*** MATERIAL SHOWN Section Begins ***

(** * Guesscasso: the round controller of [game.js]

    A shallow embedding of the [Game] React component: its state, its
    event handlers, the effects that run after a render, and the timers
    and requests it leaves in flight.  JavaScript numbers that hold
    integers are [Z]; the [loaded] object, keyed by frame index, is a
    [gmap nat bool]; the set of live [setInterval] handles is a
    [gset nat]. *)

From Stdlib Require Import ZArith.
From stdpp Require Import base decidable option list gmap strings pretty.

(** ** Constants of [Game] *)

Definition TIME_PER_ROUND : Z := 20.
Definition NUM_IMAGES : Z := 10.

(** ** The frame index shown for an elapsed time

    [const divisor = Math.floor(TIME_PER_ROUND / NUM_IMAGES);
     const newImageIndex =
       Math.min(Math.floor(timeElapsed / divisor), NUM_IMAGES - 1);]
    On integers [Math.floor (a / b)] with [b > 0] is [Z.div]. *)

Definition divisor : Z := (TIME_PER_ROUND / NUM_IMAGES)%Z.

Definition newImageIndex (timeElapsed : Z) : Z :=
  Z.min (timeElapsed / divisor) (NUM_IMAGES - 1).

(** ** The image data and the preload barrier *)

Record ImageData := mkImageData {
  images : list string;
  loaded : gmap nat bool
}.

(** [useState({ images: [], loaded: {} })], also what [startGame] sets. *)
Definition emptyImageData : ImageData := mkImageData [] ∅.

(** [prev => ({ ...prev, images: data.images })] of [fetchImage]. *)
Definition setImages (imgs : list string) (prev : ImageData) : ImageData :=
  mkImageData imgs (loaded prev).

(** [prev => ({ ...prev, loaded: { ...prev.loaded, [index]: true } })],
    the updater of both [handleImageLoad] and [handleImageError]. *)
Definition markLoaded (index : nat) (prev : ImageData) : ImageData :=
  mkImageData (images prev) (<[index := true]> (loaded prev)).

(** [Object.values(o).every(loaded => loaded)] *)
Definition every_loaded (o : gmap nat bool) : bool :=
  forallb (λ kv, snd kv) (map_to_list o).

(** The [allImagesReady] memo. *)
Definition allImagesReady (d : ImageData) : bool :=
  if bool_decide (length (images d) = 0) then false
  else
    let loadedCount := size (loaded d) in
    let allLoaded := every_loaded (loaded d) in
    bool_decide (loadedCount = length (images d)) && allLoaded.

(** How a frame's asset load finished: [onLoad] or [onError]. *)
Inductive LoadResult := LoadOk | LoadFailed.

(** The image data right after the payload of a round with frames [imgs]
    is stored over the data that [startGame] cleared. *)
Definition register (imgs : list string) : ImageData :=
  setImages imgs emptyImageData.

(** ** The component state *)

(** [useState('initial')]: 'initial', 'loading', 'running', 'ended'. *)
Inductive GameState := initial | loading | running | ended.

Global Instance GameState_eq_dec : EqDecision GameState.
Proof. solve_decision. Defined.

(** Modelled from the spec: the session store behind [GameContext]
    ([./gameContext] is not among the sources).  It holds the cumulative
    score and the round counter, both starting at 0, and the category and
    answer pairs of the current round; [addToScore] adds its argument to
    the score, [incrementRounds] adds one to the counter, and the two
    [update] functions replace the stored pair. *)
Record GameContext := mkContext {
  score : Z;
  numRounds : Z;
  categories : list string;
  correctWords : list string
}.

Definition addToScore (delta : Z) (c : GameContext) : GameContext :=
  mkContext (score c + delta) (numRounds c) (categories c) (correctWords c).

Definition incrementRounds (c : GameContext) : GameContext :=
  mkContext (score c) (numRounds c + 1) (categories c) (correctWords c).

Definition updateCategories (cs : list string) (c : GameContext) : GameContext :=
  mkContext (score c) (numRounds c) cs (correctWords c).

Definition updateCorrectWords (ws : list string) (c : GameContext) : GameContext :=
  mkContext (score c) (numRounds c) (categories c) ws.

(** The parsed body of a [GET /api/generate] response that holds its three
    arrays, of any lengths.  A body that parses but lacks one of them is
    not modelled: the component would store [undefined] and read its
    [length] in a later render. *)
Record Payload := mkPayload {
  data_images : list string;
  data_categories : list string;
  data_correctWords : list string
}.

(** The body of a [POST /api/evaluate] request that is in flight. *)
Record EvalRequest := mkEvalRequest {
  answer : string;
  userGuess : string
}.

(** The component with what it has left outside React: the two refs, the
    live intervals (and the handle the next [setInterval] returns), the
    number of [/api/generate] calls in flight, the [/api/evaluate] calls in
    flight, and the lines written with [console.error]. *)
Record Game := mkGame {
  gameState : GameState;
  timeLeft : Z;
  guess : string;
  currentImageIndex : Z;
  imageData : ImageData;
  context : GameContext;
  isGameRunningRef : bool;
  timeLeftRef : Z;
  intervals : gset nat;
  nextInterval : nat;
  generating : nat;
  evaluating : list EvalRequest;
  console : list string
}.

Definition setGameState (v : GameState) (g : Game) : Game :=
  mkGame v (timeLeft g) (guess g) (currentImageIndex g) (imageData g) (context g) (isGameRunningRef g) (timeLeftRef g) (intervals g) (nextInterval g) (generating g) (evaluating g) (console g).

Definition setTimeLeft (v : Z) (g : Game) : Game :=
  mkGame (gameState g) v (guess g) (currentImageIndex g) (imageData g) (context g) (isGameRunningRef g) (timeLeftRef g) (intervals g) (nextInterval g) (generating g) (evaluating g) (console g).

Definition setGuess (v : string) (g : Game) : Game :=
  mkGame (gameState g) (timeLeft g) v (currentImageIndex g) (imageData g) (context g) (isGameRunningRef g) (timeLeftRef g) (intervals g) (nextInterval g) (generating g) (evaluating g) (console g).

Definition setCurrentImageIndex (v : Z) (g : Game) : Game :=
  mkGame (gameState g) (timeLeft g) (guess g) v (imageData g) (context g) (isGameRunningRef g) (timeLeftRef g) (intervals g) (nextInterval g) (generating g) (evaluating g) (console g).

Definition setImageData (v : ImageData) (g : Game) : Game :=
  mkGame (gameState g) (timeLeft g) (guess g) (currentImageIndex g) v (context g) (isGameRunningRef g) (timeLeftRef g) (intervals g) (nextInterval g) (generating g) (evaluating g) (console g).

Definition setContext (v : GameContext) (g : Game) : Game :=
  mkGame (gameState g) (timeLeft g) (guess g) (currentImageIndex g) (imageData g) v (isGameRunningRef g) (timeLeftRef g) (intervals g) (nextInterval g) (generating g) (evaluating g) (console g).

Definition setIsGameRunningRef (v : bool) (g : Game) : Game :=
  mkGame (gameState g) (timeLeft g) (guess g) (currentImageIndex g) (imageData g) (context g) v (timeLeftRef g) (intervals g) (nextInterval g) (generating g) (evaluating g) (console g).

Definition setTimeLeftRef (v : Z) (g : Game) : Game :=
  mkGame (gameState g) (timeLeft g) (guess g) (currentImageIndex g) (imageData g) (context g) (isGameRunningRef g) v (intervals g) (nextInterval g) (generating g) (evaluating g) (console g).

Definition setIntervals (v : gset nat) (g : Game) : Game :=
  mkGame (gameState g) (timeLeft g) (guess g) (currentImageIndex g) (imageData g) (context g) (isGameRunningRef g) (timeLeftRef g) v (nextInterval g) (generating g) (evaluating g) (console g).

Definition setNextInterval (v : nat) (g : Game) : Game :=
  mkGame (gameState g) (timeLeft g) (guess g) (currentImageIndex g) (imageData g) (context g) (isGameRunningRef g) (timeLeftRef g) (intervals g) v (generating g) (evaluating g) (console g).

Definition setGenerating (v : nat) (g : Game) : Game :=
  mkGame (gameState g) (timeLeft g) (guess g) (currentImageIndex g) (imageData g) (context g) (isGameRunningRef g) (timeLeftRef g) (intervals g) (nextInterval g) v (evaluating g) (console g).
Lemma filter_negative_price_keeps_nothing_witness :
  filter (AirBnBDataHandler [[("price", "-$5")]; [("price", "$0")]])
    {| price := Some (parseFloat "-1"); room_type := None; bedrooms := None;
       review_scores_rating := None |}
  = Ok (AirBnBDataHandler []).
Proof.
  exact (proj2 (filter_negative_price_keeps_nothing
                  (AirBnBDataHandler [[("price", "-$5")]; [("price", "$0")]])
                  (parseFloat "-1")
                  ltac:(repeat constructor) ltac:(reflexivity))).
Defined.

(** ** [computeStats]: the averages and the buckets *)

(** X7: for every table and every bedroom count [k], the average reported
    for [k] is the sum of the prices of the listings accumulated under [k]
    (those with a non-blank price whose bedrooms parse to [k]), added from 0
    in table order, divided by their number; nothing is reported for a
    bedroom count under which no listing was accumulated. *)
Theorem computeStats_average (h : handler) (k : number) :
  avg_get k (avgPricePerBedroom (computeStats h)) =
  match List.filter (contributes k) (data h) with
  | [] => None
  | cs => Some (div (fold_left add (List.map priceValue cs) zero)
                    (of_nat (List.length cs)))
  end.
Proof.
  unfold computeStats. cbn [avgPricePerBedroom].
  rewrite avg_get_map, bucket_get_accumulate.
  destruct (List.filter (contributes k) (data h)) as [|y cs]; reflexivity.
Qed.

Lemma bucket_update_app (k : number) (f : Bucket.t -> Bucket.t)
  (acc l : buckets) :
  bucket_get k acc = None ->
  bucket_update k f (acc ++ l)%list = (acc ++ bucket_update k f l)%list.
Proof.
  induction acc as [|[k' b] acc IH]; simpl; intros H; [reflexivity|].
  destruct (same_key k' k); [discriminate|]. rewrite IH by exact H.
  reflexivity.
Qed.

Lemma bucket_total_app (acc l : buckets) :
  bucket_total (acc ++ l)%list = (bucket_total acc + bucket_total l)%nat.
Proof.
  unfold bucket_total. rewrite map_app, list_sum_app. reflexivity.
Qed.

Lemma bucket_total_update (k : number) (f : Bucket.t -> Bucket.t)
  (acc : buckets) :
  (forall b, Bucket.count (f b) = S (Bucket.count b)) ->
  bucket_get k acc <> None ->
  bucket_total (bucket_update k f acc) = S (bucket_total acc).
Proof.
  intros Hf. induction acc as [|[k' b] acc IH]; simpl; intros H; [congruence|].
  destruct (same_key k' k).
  - unfold bucket_total. simpl. rewrite Hf. reflexivity.
  - unfold bucket_total in *. simpl. rewrite IH by exact H. lia.
Qed.

Lemma stats_step_total (acc : buckets) (x : record) :
  bucket_total (stats_step acc x)
  = (bucket_total acc + if price_skipped x then 0 else 1)%nat.
Proof.
  destruct (price_skipped x) eqn:Hs.
  - rewrite price_skipped_step by exact Hs. lia.
  - unfold stats_step. unfold price_skipped in Hs.
    destruct (get "price" x) as [p|] eqn:Hp; [|discriminate]. rewrite Hs.
    destruct (bucket_get (bedCount x) acc) as [b|] eqn:Hb.
    + rewrite bucket_total_update; [lia|reflexivity|congruence].
    + rewrite bucket_total_update.
      * rewrite bucket_total_app. unfold bucket_total at 2. simpl. lia.
      * reflexivity.
      * rewrite bucket_get_app, Hb, same_key_refl. discriminate.
Qed.

Lemma stats_step_counts (acc : buckets) (x : record) :
  Forall (fun kb => (1 <= Bucket.count (snd kb))%nat) acc ->
  Forall (fun kb => (1 <= Bucket.count (snd kb))%nat) (stats_step acc x).
Proof.
  intros H. unfold stats_step.
  destruct (get "price" x) as [p|]; [|exact H].
  destruct (is_empty p || is_empty (trim p)); [exact H|].
  assert (U : forall f l,
             (forall b, (1 <= Bucket.count (f b))%nat) ->
             Forall (fun kb => (1 <= Bucket.count (snd kb))%nat) l ->
             Forall (fun kb => (1 <= Bucket.count (snd kb))%nat)
               (bucket_update (bedCount x) f l)).
  { intros f l Hf Hl. induction Hl as [|[k' b] l Hb Hl IH]; simpl;
      [constructor|].
    destruct (same_key k' (bedCount x)); constructor; simpl; auto. }
  destruct (bucket_get (bedCount x) acc) as [b|] eqn:Hb.
  - apply U; [intros; simpl; lia|exact H].
  - rewrite bucket_update_app by exact Hb. apply Forall_app. split; [exact H|].
    simpl. rewrite same_key_refl. constructor; [simpl; lia|constructor].
Qed.

Lemma bucket_get_none_sym (k : number) (acc : buckets) :
  bucket_get k acc = None ->
  Forall (fun kb => same_key k (fst kb) = false) acc.
Proof.
  induction acc as [|[k' b] acc IH]; simpl; intros H; [constructor|].
  destruct (same_key k' k) eqn:E; [discriminate|].
  constructor; [|apply IH; exact H]. simpl.
  apply same_key_false in E. keys.
Qed.

Lemma keys_distinct_app (k : number) (b : Bucket.t) (acc : buckets) :
  keys_distinct acc -> bucket_get k acc = None ->
  keys_distinct (acc ++ [(k, b)])%list.
Proof.
  induction acc as [|[k' b'] acc IH]; simpl; intros Hd Hk.
  - split; [reflexivity|exact I].
  - destruct Hd as [Hn Hd]. destruct (same_key k' k) eqn:E; [discriminate|].
    split; [|apply IH; assumption].
    rewrite bucket_get_app, Hn. apply same_key_false in E. keys.
Qed.
Lemma index_lines_bad_batch f lines batch items :
  forallb IndexSpec.binds batch = false ->
  forallb IndexSpec.binds (EveDB.index_lines f lines batch items).1 = false.
Proof.
  revert batch items.
  induction lines as [|line lines IH]; intros batch items Hb; [done|].
  cbn [EveDB.index_lines].
  destruct (EveDB.index_line f line) as [p|]; [| by apply IH].
  assert (forallb IndexSpec.binds (batch ++ [p]) = false) as Hb'.
  { by rewrite forallb_app, Hb. }
  destruct (1000 <=? length (batch ++ [p]))%nat; [| by apply IH].
  pose proof (executemany_bad (batch ++ [p]) items Hb') as Hex.
  destruct (EveDB.executemany (batch ++ [p]) items) as [ok items'].
  cbn in Hex. subst ok. by apply IH.
Qed.

Lemma index_lines_bad_line f lines batch items :
  forallb IndexSpec.binds batch = true ->
  forallb (IndexSpec.storable f) lines = false ->
  forallb IndexSpec.binds (EveDB.index_lines f lines batch items).1 = false.
Proof.
  revert batch items.
  induction lines as [|line lines IH]; intros batch items Hb Hl; [done|].
  cbn [forallb] in Hl. cbn [EveDB.index_lines].
  unfold IndexSpec.storable in Hl at 1.
  destruct (EveDB.index_line f line) as [p|]; [| by apply IH].
  destruct (IndexSpec.binds p) eqn:Hp.
  - cbn in Hl.
    assert (forallb IndexSpec.binds (batch ++ [p]) = true) as Hb'.
    { rewrite forallb_app, Hb. cbn. by rewrite Hp. }
    destruct (1000 <=? length (batch ++ [p]))%nat; [| by apply IH].
    rewrite executemany_good by done. by apply IH.
  - assert (forallb IndexSpec.binds (batch ++ [p]) = false) as Hb'.
    { rewrite forallb_app. cbn. rewrite Hp. by destruct (forallb _ batch). }
    destruct (1000 <=? length (batch ++ [p]))%nat;
      [| by apply index_lines_bad_batch].
    pose proof (executemany_bad (batch ++ [p]) items Hb') as Hex.
    destruct (EveDB.executemany (batch ++ [p]) items) as [ok items'].
    cbn in Hex. subst ok. by apply index_lines_bad_batch.
Qed.

Lemma index_file_rows f lines items :
  EveDB.index_file f lines items
  = if forallb (IndexSpec.storable f) lines
    then Some (items ++ omap (IndexSpec.line_row f) lines)
    else None.
Proof.
  unfold EveDB.index_file.
  destruct (forallb (IndexSpec.storable f) lines) eqn:Hl.
  - destruct (index_lines_good f lines [] items eq_refl Hl)
      as (b' & r' & -> & Hok & Hrows).
    cbn in Hrows. destruct b' as [|p b'].
    + cbn in Hrows. rewrite app_nil_r in Hrows. by rewrite Hrows.
    + rewrite executemany_good by done. by rewrite Hrows.
  - pose proof (index_lines_bad_line f lines [] items eq_refl Hl) as Hbad.
    destruct (EveDB.index_lines f lines [] items) as [b' r']. cbn [fst] in Hbad.
    destruct b' as [|p b']; [done|].
    pose proof (executemany_bad (p :: b') r' Hbad) as Hex.
    destruct (EveDB.executemany (p :: b') r') as [ok items']. cbn in Hex. by subst ok.
Qed.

*** MATERIAL SHOWN Section Ends ***

*THE PROBLEM:*
Print exactly the lines of the listing above starting at the line containing "Lemma keys_distinct_app (k" and ending at the line containing "forallb IndexSpec.binds batch = true ->", both included.

*YOUR RESPONSE:*
Lemma keys_distinct_app (k : number) (b : Bucket.t) (acc : buckets) :
  keys_distinct acc -> bucket_get k acc = None ->
  keys_distinct (acc ++ [(k, b)])%list.
Proof.
  induction acc as [|[k' b'] acc IH]; simpl; intros Hd Hk.
  - split; [reflexivity|exact I].
  - destruct Hd as [Hn Hd]. destruct (same_key k' k) eqn:E; [discriminate|].
    split; [|apply IH; assumption].
    rewrite bucket_get_app, Hn. apply same_key_false in E. keys.
Qed.
Lemma index_lines_bad_batch f lines batch items :
  forallb IndexSpec.binds batch = false ->
  forallb IndexSpec.binds (EveDB.index_lines f lines batch items).1 = false.
Proof.
  revert batch items.
  induction lines as [|line lines IH]; intros batch items Hb; [done|].
  cbn [EveDB.index_lines].
  destruct (EveDB.index_line f line) as [p|]; [| by apply IH].
  assert (forallb IndexSpec.binds (batch ++ [p]) = false) as Hb'.
  { by rewrite forallb_app, Hb. }
  destruct (1000 <=? length (batch ++ [p]))%nat; [| by apply IH].
  pose proof (executemany_bad (batch ++ [p]) items Hb') as Hex.
  destruct (EveDB.executemany (batch ++ [p]) items) as [ok items'].
  cbn in Hex. subst ok. by apply IH.
Qed.

Lemma index_lines_bad_line f lines batch items :
  forallb IndexSpec.binds batch = true ->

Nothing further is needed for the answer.